Ho passato la maggior parte dello scorso anno facendo servizi su due assedi: a Mosul in Iraq e a Raqqa in Siria, che finalmente si sono conclusi con la decisiva sconfitta dell’Isis. Questo è stato l’avvenimento più importante in Medio Oriente nel 2017, anche se le persone stanno già cominciando a dimenticarsi quanto era pericolo il califfato dell’Isis al culmine del suo potere e anche durante il suo declino. Non così tanto tempo fa, i suoi “emiri” dominavano una zona nell’Iraq occidentale e  nella Siria Orientale che era delle dimensiono della Gran Bretagna e i terroristi ispirati dall’Isis o organizzati dominavano le notizie spesso compiendo atrocità da Manchester a Kabul e da Berlino al Sahara. L’Isis conserva la capacità di massacrare i civili – testimoni ne sono gli eventi in Sinai e in Afghanistan nelle scorse settimane –ma non ha più il suo proprio stato potente organizzato dal centro, cosa che lo rendeva una minaccia.

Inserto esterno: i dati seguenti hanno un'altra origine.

(** * Valley Farm 3D: the farm simulation state machine of [src/App.tsx]

    The React component [App] keeps one [GameState] value.  Four kinds of
    user events change it: a tool button, a click on a farm plot
    ([handlePlotClick]), a click on a crop ([handleCropClick]) and the
    sleep button ([nextDay]).  Every handler reads the state of the
    current render ([gameState]) to decide which [setGameState] call to
    make, and the functional updater [prev => ...] of that call is then
    run on the stored state.  The embedding keeps the two steps apart:
    a handler returns an [Update] and [applyUpdate] is the updater.

    Numbers are integers ([Z]; the source computes on integers far below
    2^53); template literals print them in decimal ([pretty]);
    [Set<string>] is a [gset string]; the crop array is a list.  The two
    values a plot click draws from the environment, [Date.now()] and the
    crop type [types[Math.floor(Math.random() * types.length)]], are
    inputs of the event. *)

From Stdlib Require Import Ascii.
From stdpp Require Import base numbers list strings pretty gmap sets.

Local Open Scope Z_scope.

(** ** Game state types *)

Inductive CropType := carrot | tomato | corn | turnip.

Inductive Season := Spring | Summer | Fall | Winter.

Inductive Tool := hoe | water | seed | harvest.

Global Instance CropType_eq_dec : EqDecision CropType.
Proof. solve_decision. Defined.

Global Instance Season_eq_dec : EqDecision Season.
Proof. solve_decision. Defined.

Global Instance Tool_eq_dec : EqDecision Tool.
Proof. solve_decision. Defined.

Module CropData.

Record t := mk {
  id : string;
  x : Z;
  z : Z;
  type : CropType;
  stage : Z;  (* 0 = seed, 1 = sprout, 2 = growing, 3 = ready *)
  plantedDay : Z
}.

Global Instance eq_dec : EqDecision t.
Proof. solve_decision. Defined.

(** [{ ...c, stage: v }] *)
Definition with_stage (c : t) (v : Z) : t :=
  {| id := id c; x := x c; z := z c; type := type c;
     stage := v; plantedDay := plantedDay c |}.

End CropData.

(** [season] holds the result of an array read, which JavaScript leaves
    [undefined] out of range: [None] stands for [undefined]. *)
Record GameState := mkGameState {
  day : Z;
  season : option Season;
  gold : Z;
  energy : Z;
  selectedTool : Tool;
  crops : list CropData.t;
  tiledPlots : gset string
}.

Definition CROP_PRICES (ty : CropType) : Z :=
  match ty with
  | carrot => 35
  | tomato => 60
  | corn => 50
  | turnip => 40
  end.

(** The argument of [useState] in [App]. *)
Definition initialState : GameState :=
  {| day := 1; season := Some Spring; gold := 500; energy := 100;
     selectedTool := hoe; crops := []; tiledPlots := ∅ |}.

(** ** Template literals *)

(** [`${x},${z}`] *)
Definition plotKey (x z : Z) : string :=
  pretty x +:+ "," +:+ pretty z.

(** [`${x}-${z}-${Date.now()}`] *)
Definition cropId (x z now : Z) : string :=
  pretty x +:+ "-" +:+ pretty z +:+ "-" +:+ pretty now.

(** ** State updaters: the functions passed to [setGameState] *)

Inductive Update :=
| NoUpdate
| TillPlot (key : string)
| PlantCrop (newCrop : CropData.t)
| WaterCrop (target : string)
| HarvestCrop (target : string) (earnedGold : Z)
| PickTool (tool : Tool)
| Sleep.

Definition seasons : list Season := [Spring; Summer; Fall; Winter].

(** [l[i]] for an integer index: [undefined] outside the array. *)
Definition js_index {A} (l : list A) (i : Z) : option A :=
  if i <? 0 then None else l !! Z.to_nat i.

Definition applyUpdate (u : Update) (prev : GameState) : GameState :=
  match u with
  | NoUpdate => prev
  | TillPlot key =>
      {| day := day prev; season := season prev; gold := gold prev;
         selectedTool := selectedTool prev; crops := crops prev;
         tiledPlots := tiledPlots prev ∪ {[ key ]};
         energy := energy prev - 5 |}
  | PlantCrop newCrop =>
      {| day := day prev; season := season prev;
         selectedTool := selectedTool prev; tiledPlots := tiledPlots prev;
         crops := crops prev ++ [newCrop];
         gold := gold prev - 20;
         energy := energy prev - 2 |}
  | WaterCrop target =>
      {| day := day prev; season := season prev; gold := gold prev;
         selectedTool := selectedTool prev; tiledPlots := tiledPlots prev;
         crops := (λ c, if decide (CropData.id c = target)
                        then CropData.with_stage c
                               (Z.min (CropData.stage c + 1) 3)
                        else c) <$> crops prev;
         energy := energy prev - 3 |}
  | HarvestCrop target earnedGold =>
      {| day := day prev; season := season prev; energy := energy prev;
         selectedTool := selectedTool prev; tiledPlots := tiledPlots prev;
         crops := filter (λ c, CropData.id c ≠ target) (crops prev);
         gold := gold prev + earnedGold |}
  | PickTool tool =>
      {| day := day prev; season := season prev; gold := gold prev;
         energy := energy prev; crops := crops prev;
         tiledPlots := tiledPlots prev;
         selectedTool := tool |}
  | Sleep =>
      let newDay := day prev + 1 in
      let seasonIndex := Z.rem ((newDay - 1) `div` 28) 4 in
      {| gold := gold prev; selectedTool := selectedTool prev;
         crops := crops prev; tiledPlots := tiledPlots prev;
         day := newDay;
         season := js_index seasons seasonIndex;
         energy := 100 |}
  end.

(** ** Event handlers *)

Definition handlePlotClick (gameState : GameState) (x z : Z)
    (now : Z) (rnd : CropType) : Update :=
  let key := plotKey x z in
  let existingCrop :=
    find (λ c, (CropData.x c =? x) && (CropData.z c =? z)) (crops gameState) in
  if bool_decide (selectedTool gameState = hoe)
     && negb (bool_decide (key ∈ tiledPlots gameState))
     && (energy gameState >=? 5)
  then TillPlot key
  else if bool_decide (selectedTool gameState = seed)
          && bool_decide (key ∈ tiledPlots gameState)
          && negb (bool_decide (is_Some existingCrop))
          && (gold gameState >=? 20)
          && (energy gameState >=? 2)
  then PlantCrop {| CropData.id := cropId x z now;
                    CropData.x := x;
                    CropData.z := z;
                    CropData.type := rnd;
                    CropData.stage := 0;
                    CropData.plantedDay := day gameState |}
  else match existingCrop with
       | Some c =>
           if bool_decide (selectedTool gameState = water)
              && (CropData.stage c <? 3)
              && (energy gameState >=? 3)
           then WaterCrop (CropData.id c)
           else NoUpdate
       | None => NoUpdate
       end.

Definition handleCropClick (gameState : GameState) (crop : CropData.t)
    : Update :=
  if bool_decide (selectedTool gameState = harvest)
     && (CropData.stage crop =? 3)
  then HarvestCrop (CropData.id crop) (CROP_PRICES (CropData.type crop))
  else if bool_decide (selectedTool gameState = water)
          && (CropData.stage crop <? 3)
          && (energy gameState >=? 3)
  then WaterCrop (CropData.id crop)
  else NoUpdate.

(** ** The four operations

    React renders again after every click, so a handler always sees the
    stored state: an operation runs the handler on [s] and the updater
    it chose on the same [s]. *)

Definition selectTool (s : GameState) (tool : Tool) : GameState :=
  applyUpdate (PickTool tool) s.

Definition interactPlot (s : GameState) (x z now : Z) (rnd : CropType)
    : GameState :=
  applyUpdate (handlePlotClick s x z now rnd) s.

Definition interactCrop (s : GameState) (crop : CropData.t) : GameState :=
  applyUpdate (handleCropClick s crop) s.

Definition advanceDay (s : GameState) : GameState :=
  applyUpdate Sleep s.

Inductive Event :=
| SelectTool (tool : Tool)
| PlotClick (x z now : Z) (rnd : CropType)
| CropClick (crop : CropData.t)
| NextDay.

Definition step (s : GameState) (e : Event) : GameState :=
  match e with
  | SelectTool tool => selectTool s tool
  | PlotClick x z now rnd => interactPlot s x z now rnd
  | CropClick crop => interactCrop s crop
  | NextDay => advanceDay s
  end.

Definition run (s : GameState) (evs : list Event) : GameState :=
  foldl step s evs.

(** [n] nights in a row. *)
Definition sleep (n : nat) (s : GameState) : GameState :=
  Nat.iter n advanceDay s.

(** ** Reachable states *)

(** The scene offers a click handler for each crop of the current render
    only, so a crop click always carries a crop of the state. *)
Definition enabled (s : GameState) (e : Event) : Prop :=
  match e with
  | CropClick crop => crop ∈ crops s
  | _ => True
  end.

Global Instance enabled_dec s e : Decision (enabled s e).
Proof. destruct e; simpl; apply _. Defined.

Fixpoint enabled_all (s : GameState) (evs : list Event) : Prop :=
  match evs with
  | [] => True
  | e :: evs' => enabled s e ∧ enabled_all (step s e) evs'
  end.

Global Instance enabled_all_dec s evs : Decision (enabled_all s evs).
Proof. revert s. induction evs; simpl; intros; apply _. Defined.

Inductive reachable : GameState → Prop :=
| reachable_init : reachable initialState
| reachable_step s e :
    reachable s → enabled s e → reachable (step s e).

Definition isCropClick (e : Event) : bool :=
  match e with CropClick _ => true | _ => false end.

(** ** Vocabulary of the statements *)

(** [gameState.crops.find(c => c.x === x && c.z === z)] *)
Definition cropAt (s : GameState) (x z : Z) : option CropData.t :=
  find (λ c, (CropData.x c =? x) && (CropData.z c =? z)) (crops s).

(** The [newCrop] object of the seed branch. *)
Definition plantedCrop (s : GameState) (x z now : Z) (rnd : CropType)
    : CropData.t :=
  {| CropData.id := cropId x z now; CropData.x := x; CropData.z := z;
     CropData.type := rnd; CropData.stage := 0;
     CropData.plantedDay := day s |}.

Definition bounds (s : GameState) : Prop :=
  0 ≤ gold s ∧ 0 ≤ energy s ≤ 100.

Definition position (c : CropData.t) : Z * Z :=
  (CropData.x c, CropData.z c).

Record farm_inv (s : GameState) : Prop := {
  inv_positions : NoDup (position <$> crops s);
  inv_tilled : ∀ c, c ∈ crops s →
    plotKey (CropData.x c) (CropData.z c) ∈ tiledPlots s;
  inv_ids : ∀ c, c ∈ crops s →
    ∃ now, CropData.id c = cropId (CropData.x c) (CropData.z c) now;
  inv_stage : ∀ c, c ∈ crops s → 0 ≤ CropData.stage c ≤ 3
}.

(** The function mapped over the crops by the water updater. *)
Definition watered (target : string) (c : CropData.t) : CropData.t :=
  if decide (CropData.id c = target)
  then CropData.with_stage c (Z.min (CropData.stage c + 1) 3)
  else c.

(** What a successful water action and a successful harvest leave
    behind, written in terms of the one crop acted upon. *)
Definition growOnly (c c' : CropData.t) : CropData.t :=
  if decide (c' = c)
  then CropData.with_stage c (Z.min (CropData.stage c + 1) 3)
  else c'.

Definition waterResult (s : GameState) (c : CropData.t) : GameState :=
  {| day := day s; season := season s; gold := gold s;
     energy := energy s - 3; selectedTool := selectedTool s;
     crops := growOnly c <$> crops s; tiledPlots := tiledPlots s |}.

Definition harvestResult (s : GameState) (c : CropData.t) : GameState :=
  {| day := day s; season := season s;
     gold := gold s + CROP_PRICES (CropData.type c);
     energy := energy s; selectedTool := selectedTool s;
     crops := filter (λ c', c' ≠ c) (crops s); tiledPlots := tiledPlots s |}.

(** The crops created along a run, each with the clock reading that went
    into its id. *)
Definition plantedBy (s : GameState) (e : Event) : list (Z * CropData.t) :=
  match e with
  | PlotClick x z now rnd =>
      match handlePlotClick s x z now rnd with
      | PlantCrop newCrop => [(now, newCrop)]
      | _ => []
      end
  | _ => []
  end.

Fixpoint plantLog (s : GameState) (evs : list Event)
    : list (Z * CropData.t) :=
  match evs with
  | [] => []
  | e :: evs' => plantedBy s e ++ plantLog (step s e) evs'
  end.

(** The ids handed out along a run, in order. *)
Definition assignedIds (s : GameState) (evs : list Event) : list string :=
  (λ p, CropData.id p.2) <$> plantLog s evs.

(** Decimal numerals. *)
Definition digit (a : ascii) : Prop :=
  (48 ≤ nat_of_ascii a ≤ 57)%nat.

Fixpoint digits (s : string) : Prop :=
  match s with
  | EmptyString => True
  | String a s' => digit a ∧ digits s'
  end.

(** ** Sample games *)

(** A state at the edge of both ranges: the one operation that could
    spend, a seed click on the tilled plot, is refused. *)
Definition brokeState : GameState :=
  {| day := 1; season := Some Spring; gold := 0; energy := 0;
     selectedTool := seed; crops := []; tiledPlots := {[ plotKey 0 0 ]} |}.

(** A short game: till (0,0), plant a tomato there, water it [n] times. *)
Definition tomatoTrace (n : nat) : list Event :=
  [PlotClick 0 0 0 corn; SelectTool seed; PlotClick 0 0 1000 tomato;
   SelectTool water] ++ replicate n (PlotClick 0 0 0 corn).

Definition tomatoCrop (stage : Z) : CropData.t :=
  {| CropData.id := "0-0-1000"; CropData.x := 0; CropData.z := 0;
     CropData.type := tomato; CropData.stage := stage;
     CropData.plantedDay := 1 |}.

La sconfitta dell’Isis è di per sé confortante e la sua caduta ha altre implicazioni positive. E’ un segno che le fine potrebbe arrivare per il ciclo di guerre che hanno devastato l’Iraq fin dal 2003, quando gli Stati Uniti e la Gran Bretagna rovesciarono Saddam Hussein, e la Siria fin dal 2011quando iniziò l’insurrezione contro il Presidente Bashar al-Assad. Così tanti conflitti si erano intrecciati sui campo di battaglia iracheni e siriani –  sunniti contro sciiti, arabi contro curdi, l’Iran contro l’Arabia Saudita, il popolo contro la dittatura, gli Stati Uniti contro una serie di oppositori – che la fine di queste molteplici crisi diventava sempre incasinata. Stanno però emergendo vincitori e i perdenti che modelleranno la regione per i decenni futuri. Avvertimenti ultra prudenti che l’Isis e al-Qaida potrebbero sollevarsi di nuovo o tramutarsi in una forma ugualmente letale, sottovalutano la profondità dei cambiamenti che sono avvenuti negli scorsi anni. Gli jihadisti hanno perduto l’appoggio regionale, la simpatia popolare dei sunniti, l’elemento di sorpresa, l’impeto della vittoria, mentre i loro nemici sono di gran lunga più forti di quanto erano di solito. La risurrezione dello stato dell’Isis sarebbe praticamente impossibile.

La sconfitta dell’Isis nella sua zona centrale non ha prodotto il tripudio che ci si sarebbe potuto aspettare, in parte perché le persone non sono sicure che il serpente sia realmente morto e sono giustamente timorose che l’Isis possa uccidere un sacco di gente negli spasimi della morte. Ero a Baghdad in ottobre e in novembre dove ora ci sono meno incidenti che in qualsiasi momento del 2003. Paragonate questo con i picchi di 3000 persone fatte saltare in aria, uccise o torturate a morte nella capitale in un solo mese al culmine della guerra civile settaria nel 2006-2007. In quel tempo, i giovani uomini iracheni si facevano tatuare il corpo in modo che potessero essere identificati dopo la morte anche se erano malamente mutilati. Soltanto 18 mesi fa, una bomba su un camion nel distretto Karada di Baghdad ha ucciso almeno 323 persone, e quindi gli abitanti di Baghdad sono comprensibilmente stanchi di festeggiare la pace prima del tempo.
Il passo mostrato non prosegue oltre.